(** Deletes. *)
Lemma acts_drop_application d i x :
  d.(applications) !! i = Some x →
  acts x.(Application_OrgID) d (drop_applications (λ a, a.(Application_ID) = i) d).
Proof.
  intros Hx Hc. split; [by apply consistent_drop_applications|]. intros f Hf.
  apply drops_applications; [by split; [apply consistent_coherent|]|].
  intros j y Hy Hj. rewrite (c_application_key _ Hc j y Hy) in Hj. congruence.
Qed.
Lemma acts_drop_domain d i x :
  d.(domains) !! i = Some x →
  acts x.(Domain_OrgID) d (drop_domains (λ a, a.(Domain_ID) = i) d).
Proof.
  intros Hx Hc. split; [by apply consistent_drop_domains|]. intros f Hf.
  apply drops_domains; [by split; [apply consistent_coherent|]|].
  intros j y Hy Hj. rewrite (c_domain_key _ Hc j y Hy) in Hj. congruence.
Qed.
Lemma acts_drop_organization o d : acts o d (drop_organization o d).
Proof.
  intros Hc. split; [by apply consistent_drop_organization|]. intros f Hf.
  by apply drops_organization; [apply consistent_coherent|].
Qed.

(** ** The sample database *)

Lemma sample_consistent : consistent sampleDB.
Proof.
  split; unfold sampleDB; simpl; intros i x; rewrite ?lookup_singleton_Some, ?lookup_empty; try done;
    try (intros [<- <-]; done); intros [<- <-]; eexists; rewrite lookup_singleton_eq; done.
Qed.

☆ ☆ ☆ ☆

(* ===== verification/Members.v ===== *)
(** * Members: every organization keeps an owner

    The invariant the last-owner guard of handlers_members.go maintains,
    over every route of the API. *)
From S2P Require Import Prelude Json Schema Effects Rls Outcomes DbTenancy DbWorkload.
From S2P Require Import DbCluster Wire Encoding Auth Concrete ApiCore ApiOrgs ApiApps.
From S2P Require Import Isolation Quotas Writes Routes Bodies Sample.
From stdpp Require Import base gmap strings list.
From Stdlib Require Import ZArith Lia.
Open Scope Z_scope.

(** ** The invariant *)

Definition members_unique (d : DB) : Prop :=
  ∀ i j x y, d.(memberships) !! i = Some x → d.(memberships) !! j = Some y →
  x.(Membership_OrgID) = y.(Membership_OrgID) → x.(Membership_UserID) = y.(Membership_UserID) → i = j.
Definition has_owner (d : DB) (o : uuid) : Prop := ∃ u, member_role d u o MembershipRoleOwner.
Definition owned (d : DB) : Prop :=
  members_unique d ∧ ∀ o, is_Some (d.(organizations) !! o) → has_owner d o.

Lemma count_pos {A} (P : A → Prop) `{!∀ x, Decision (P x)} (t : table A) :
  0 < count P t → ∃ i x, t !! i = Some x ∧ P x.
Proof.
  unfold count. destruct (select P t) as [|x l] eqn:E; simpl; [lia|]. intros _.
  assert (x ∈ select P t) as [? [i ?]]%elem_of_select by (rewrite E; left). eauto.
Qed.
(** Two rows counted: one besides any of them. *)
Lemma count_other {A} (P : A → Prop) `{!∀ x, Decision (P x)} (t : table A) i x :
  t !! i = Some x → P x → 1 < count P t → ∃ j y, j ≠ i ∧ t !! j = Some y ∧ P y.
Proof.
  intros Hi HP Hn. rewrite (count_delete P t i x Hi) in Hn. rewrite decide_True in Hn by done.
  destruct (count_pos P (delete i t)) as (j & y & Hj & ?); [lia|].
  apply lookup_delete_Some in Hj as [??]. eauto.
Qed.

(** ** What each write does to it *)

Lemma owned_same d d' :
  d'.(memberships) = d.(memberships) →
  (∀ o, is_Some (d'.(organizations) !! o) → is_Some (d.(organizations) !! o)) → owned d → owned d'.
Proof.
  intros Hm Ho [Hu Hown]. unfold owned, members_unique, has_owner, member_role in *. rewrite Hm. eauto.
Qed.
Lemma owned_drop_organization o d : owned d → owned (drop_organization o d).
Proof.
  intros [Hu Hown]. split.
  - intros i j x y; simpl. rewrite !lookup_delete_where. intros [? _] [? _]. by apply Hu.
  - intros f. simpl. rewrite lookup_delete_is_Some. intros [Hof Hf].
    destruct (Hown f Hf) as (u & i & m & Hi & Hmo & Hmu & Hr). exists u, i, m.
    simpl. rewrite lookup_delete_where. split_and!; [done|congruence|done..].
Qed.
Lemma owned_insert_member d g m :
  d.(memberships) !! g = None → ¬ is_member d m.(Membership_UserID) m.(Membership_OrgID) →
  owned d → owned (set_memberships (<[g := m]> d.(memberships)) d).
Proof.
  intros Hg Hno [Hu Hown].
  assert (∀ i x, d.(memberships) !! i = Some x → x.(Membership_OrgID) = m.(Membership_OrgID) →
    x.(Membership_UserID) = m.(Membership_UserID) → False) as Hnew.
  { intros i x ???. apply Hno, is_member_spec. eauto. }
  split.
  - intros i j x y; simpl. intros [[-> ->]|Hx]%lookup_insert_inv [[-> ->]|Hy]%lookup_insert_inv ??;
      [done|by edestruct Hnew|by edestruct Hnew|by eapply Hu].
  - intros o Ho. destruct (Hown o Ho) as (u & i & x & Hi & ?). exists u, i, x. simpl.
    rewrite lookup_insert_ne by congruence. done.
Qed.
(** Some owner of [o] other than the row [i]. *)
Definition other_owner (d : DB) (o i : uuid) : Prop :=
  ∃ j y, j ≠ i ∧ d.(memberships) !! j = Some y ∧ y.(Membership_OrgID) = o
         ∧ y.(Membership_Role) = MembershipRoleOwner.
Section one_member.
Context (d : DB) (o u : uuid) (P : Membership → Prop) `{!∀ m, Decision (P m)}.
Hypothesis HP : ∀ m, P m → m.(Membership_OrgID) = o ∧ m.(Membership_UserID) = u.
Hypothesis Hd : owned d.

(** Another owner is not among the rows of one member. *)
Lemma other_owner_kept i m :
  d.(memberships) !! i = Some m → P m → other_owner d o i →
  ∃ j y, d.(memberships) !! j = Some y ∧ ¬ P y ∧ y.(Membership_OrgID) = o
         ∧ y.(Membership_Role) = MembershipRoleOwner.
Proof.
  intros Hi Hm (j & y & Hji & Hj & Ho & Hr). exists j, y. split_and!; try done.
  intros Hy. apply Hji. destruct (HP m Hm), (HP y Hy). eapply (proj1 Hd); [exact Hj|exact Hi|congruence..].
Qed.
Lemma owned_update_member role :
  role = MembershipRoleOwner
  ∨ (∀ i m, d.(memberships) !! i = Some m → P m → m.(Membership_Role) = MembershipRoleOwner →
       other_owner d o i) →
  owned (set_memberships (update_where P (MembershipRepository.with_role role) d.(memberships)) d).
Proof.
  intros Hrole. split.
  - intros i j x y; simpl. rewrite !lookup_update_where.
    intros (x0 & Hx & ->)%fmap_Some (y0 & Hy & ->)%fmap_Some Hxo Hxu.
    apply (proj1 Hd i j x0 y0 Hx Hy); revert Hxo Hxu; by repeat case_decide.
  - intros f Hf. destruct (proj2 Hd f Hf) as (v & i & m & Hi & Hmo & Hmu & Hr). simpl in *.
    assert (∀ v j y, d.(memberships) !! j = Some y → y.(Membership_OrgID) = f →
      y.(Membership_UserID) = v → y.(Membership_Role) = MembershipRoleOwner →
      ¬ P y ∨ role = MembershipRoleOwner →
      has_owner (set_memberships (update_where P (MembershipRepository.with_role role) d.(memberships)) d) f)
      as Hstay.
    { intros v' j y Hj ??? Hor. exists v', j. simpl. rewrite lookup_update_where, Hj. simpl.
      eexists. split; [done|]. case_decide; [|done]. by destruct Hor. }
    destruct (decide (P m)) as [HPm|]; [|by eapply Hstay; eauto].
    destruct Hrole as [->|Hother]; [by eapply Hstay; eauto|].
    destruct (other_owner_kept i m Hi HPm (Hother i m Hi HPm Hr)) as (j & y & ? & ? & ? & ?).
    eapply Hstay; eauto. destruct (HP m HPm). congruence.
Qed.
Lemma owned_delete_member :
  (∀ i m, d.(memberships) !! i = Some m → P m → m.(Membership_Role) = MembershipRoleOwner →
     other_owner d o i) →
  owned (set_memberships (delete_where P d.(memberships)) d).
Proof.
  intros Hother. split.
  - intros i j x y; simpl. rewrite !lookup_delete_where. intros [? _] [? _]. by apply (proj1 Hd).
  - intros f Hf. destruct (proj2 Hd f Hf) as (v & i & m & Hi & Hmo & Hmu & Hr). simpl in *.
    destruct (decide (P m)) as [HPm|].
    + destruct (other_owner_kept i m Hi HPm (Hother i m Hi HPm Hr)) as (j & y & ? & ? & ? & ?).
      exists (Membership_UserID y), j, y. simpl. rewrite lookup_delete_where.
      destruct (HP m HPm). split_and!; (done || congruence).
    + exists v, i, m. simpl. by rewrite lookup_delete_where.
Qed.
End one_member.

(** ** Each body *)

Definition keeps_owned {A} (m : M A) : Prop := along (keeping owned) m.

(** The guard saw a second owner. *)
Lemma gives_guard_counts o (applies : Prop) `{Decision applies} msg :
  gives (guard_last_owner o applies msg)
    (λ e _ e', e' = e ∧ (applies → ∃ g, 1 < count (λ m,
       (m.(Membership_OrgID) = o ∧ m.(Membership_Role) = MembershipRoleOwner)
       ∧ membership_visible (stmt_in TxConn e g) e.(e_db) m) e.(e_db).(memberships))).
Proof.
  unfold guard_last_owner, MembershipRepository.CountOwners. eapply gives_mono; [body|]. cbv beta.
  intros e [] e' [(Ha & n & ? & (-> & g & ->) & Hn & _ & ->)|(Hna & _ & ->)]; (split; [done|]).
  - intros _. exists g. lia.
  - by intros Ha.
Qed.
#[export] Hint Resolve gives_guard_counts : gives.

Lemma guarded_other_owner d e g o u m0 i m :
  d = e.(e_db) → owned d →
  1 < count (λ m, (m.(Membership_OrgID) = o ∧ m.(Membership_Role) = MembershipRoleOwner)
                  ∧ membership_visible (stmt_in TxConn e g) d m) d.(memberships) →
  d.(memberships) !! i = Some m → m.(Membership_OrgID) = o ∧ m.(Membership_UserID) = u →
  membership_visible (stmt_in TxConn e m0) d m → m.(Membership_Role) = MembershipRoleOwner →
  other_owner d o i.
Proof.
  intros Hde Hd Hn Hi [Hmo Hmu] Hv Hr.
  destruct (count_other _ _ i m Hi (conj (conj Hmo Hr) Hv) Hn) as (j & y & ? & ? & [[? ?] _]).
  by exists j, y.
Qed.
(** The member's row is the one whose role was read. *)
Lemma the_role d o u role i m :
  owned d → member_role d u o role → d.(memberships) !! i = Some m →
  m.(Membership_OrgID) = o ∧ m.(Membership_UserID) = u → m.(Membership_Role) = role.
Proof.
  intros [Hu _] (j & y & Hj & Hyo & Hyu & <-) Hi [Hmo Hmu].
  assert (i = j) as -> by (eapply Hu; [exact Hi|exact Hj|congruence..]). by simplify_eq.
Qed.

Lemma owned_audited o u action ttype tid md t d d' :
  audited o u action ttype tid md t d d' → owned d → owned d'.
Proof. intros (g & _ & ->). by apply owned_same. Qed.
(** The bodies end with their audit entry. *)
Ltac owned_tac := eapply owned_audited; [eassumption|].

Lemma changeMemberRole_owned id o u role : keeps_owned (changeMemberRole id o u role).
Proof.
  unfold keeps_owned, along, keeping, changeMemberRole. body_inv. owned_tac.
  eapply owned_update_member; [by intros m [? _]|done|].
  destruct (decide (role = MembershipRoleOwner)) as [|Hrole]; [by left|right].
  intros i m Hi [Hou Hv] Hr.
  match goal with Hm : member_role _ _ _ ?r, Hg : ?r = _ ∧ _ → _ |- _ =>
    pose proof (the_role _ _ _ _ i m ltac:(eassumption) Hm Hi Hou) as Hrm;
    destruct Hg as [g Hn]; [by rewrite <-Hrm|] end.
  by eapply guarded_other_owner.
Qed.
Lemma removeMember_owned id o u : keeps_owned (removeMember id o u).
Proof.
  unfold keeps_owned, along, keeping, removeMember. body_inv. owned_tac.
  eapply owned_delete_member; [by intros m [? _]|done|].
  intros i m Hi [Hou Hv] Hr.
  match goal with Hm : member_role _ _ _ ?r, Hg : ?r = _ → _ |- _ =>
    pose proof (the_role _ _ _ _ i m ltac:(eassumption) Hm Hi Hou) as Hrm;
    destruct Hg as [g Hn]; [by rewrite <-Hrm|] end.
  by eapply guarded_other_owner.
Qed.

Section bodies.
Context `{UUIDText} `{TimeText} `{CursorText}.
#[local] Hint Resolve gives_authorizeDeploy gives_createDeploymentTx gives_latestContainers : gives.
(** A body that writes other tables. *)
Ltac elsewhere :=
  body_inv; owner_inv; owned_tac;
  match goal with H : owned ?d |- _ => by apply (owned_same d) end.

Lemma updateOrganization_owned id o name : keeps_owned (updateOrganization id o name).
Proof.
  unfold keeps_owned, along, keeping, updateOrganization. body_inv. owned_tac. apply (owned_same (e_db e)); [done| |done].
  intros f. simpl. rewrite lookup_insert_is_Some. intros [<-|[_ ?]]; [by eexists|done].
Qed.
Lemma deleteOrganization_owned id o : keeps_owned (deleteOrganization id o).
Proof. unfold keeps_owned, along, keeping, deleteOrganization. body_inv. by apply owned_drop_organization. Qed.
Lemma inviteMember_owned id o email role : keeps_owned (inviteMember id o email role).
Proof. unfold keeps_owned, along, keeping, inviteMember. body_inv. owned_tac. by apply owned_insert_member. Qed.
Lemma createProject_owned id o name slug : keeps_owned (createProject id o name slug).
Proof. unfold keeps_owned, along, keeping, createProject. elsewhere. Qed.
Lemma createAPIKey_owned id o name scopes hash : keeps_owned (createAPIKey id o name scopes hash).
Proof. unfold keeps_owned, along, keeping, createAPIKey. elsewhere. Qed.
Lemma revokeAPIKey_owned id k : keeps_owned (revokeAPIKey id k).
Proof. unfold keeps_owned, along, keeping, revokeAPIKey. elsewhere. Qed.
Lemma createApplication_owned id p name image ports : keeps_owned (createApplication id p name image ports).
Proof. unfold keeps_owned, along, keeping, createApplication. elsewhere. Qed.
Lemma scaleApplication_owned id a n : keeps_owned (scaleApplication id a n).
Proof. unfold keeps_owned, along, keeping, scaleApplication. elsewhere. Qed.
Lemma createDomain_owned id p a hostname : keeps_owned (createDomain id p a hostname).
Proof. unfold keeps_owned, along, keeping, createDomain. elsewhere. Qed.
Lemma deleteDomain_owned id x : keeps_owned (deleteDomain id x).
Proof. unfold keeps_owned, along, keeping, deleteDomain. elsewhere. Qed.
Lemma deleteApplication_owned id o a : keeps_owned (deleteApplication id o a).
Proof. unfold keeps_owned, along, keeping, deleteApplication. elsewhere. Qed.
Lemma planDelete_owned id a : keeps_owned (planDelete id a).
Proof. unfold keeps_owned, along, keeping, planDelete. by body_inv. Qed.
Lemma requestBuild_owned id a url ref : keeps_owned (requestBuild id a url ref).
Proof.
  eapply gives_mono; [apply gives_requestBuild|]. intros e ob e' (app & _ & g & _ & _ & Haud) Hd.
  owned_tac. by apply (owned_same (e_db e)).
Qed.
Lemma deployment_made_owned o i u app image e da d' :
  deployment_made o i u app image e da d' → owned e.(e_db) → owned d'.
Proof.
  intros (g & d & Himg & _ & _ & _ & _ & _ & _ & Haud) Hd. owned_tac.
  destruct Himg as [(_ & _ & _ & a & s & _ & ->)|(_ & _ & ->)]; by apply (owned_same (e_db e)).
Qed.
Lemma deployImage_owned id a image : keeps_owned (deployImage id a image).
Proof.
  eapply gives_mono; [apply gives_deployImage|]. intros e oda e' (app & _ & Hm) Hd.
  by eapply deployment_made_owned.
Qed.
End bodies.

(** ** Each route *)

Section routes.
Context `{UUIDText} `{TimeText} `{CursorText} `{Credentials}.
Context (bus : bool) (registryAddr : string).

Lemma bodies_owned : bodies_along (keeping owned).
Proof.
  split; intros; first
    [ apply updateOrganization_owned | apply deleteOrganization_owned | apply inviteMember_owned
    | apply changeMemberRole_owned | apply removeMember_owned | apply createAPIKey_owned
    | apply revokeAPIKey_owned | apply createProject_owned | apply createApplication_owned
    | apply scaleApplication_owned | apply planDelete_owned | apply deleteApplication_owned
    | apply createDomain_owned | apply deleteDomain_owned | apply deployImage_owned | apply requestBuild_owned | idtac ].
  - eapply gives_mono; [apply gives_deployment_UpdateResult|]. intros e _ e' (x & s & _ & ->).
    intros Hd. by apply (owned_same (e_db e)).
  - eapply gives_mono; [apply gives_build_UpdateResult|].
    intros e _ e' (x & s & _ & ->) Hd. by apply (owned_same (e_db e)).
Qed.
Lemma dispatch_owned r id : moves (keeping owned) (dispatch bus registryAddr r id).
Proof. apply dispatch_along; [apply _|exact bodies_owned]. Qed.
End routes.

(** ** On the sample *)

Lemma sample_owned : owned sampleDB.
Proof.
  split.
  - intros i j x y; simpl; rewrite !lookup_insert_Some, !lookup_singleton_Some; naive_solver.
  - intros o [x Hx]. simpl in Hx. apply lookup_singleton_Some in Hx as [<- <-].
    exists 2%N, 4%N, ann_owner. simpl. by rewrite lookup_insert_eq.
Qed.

☆ ☆ ☆ ☆

* **ABOUT THIS TASK**
Filter the lines above, keeping each one that contains the string "MembershipRepository".

* **RESULT BELOW**
  owned (set_memberships (update_where P (MembershipRepository.with_role role) d.(memberships)) d).
      has_owner (set_memberships (update_where P (MembershipRepository.with_role role) d.(memberships)) d) f)
  unfold guard_last_owner, MembershipRepository.CountOwners. eapply gives_mono; [body|]. cbv beta.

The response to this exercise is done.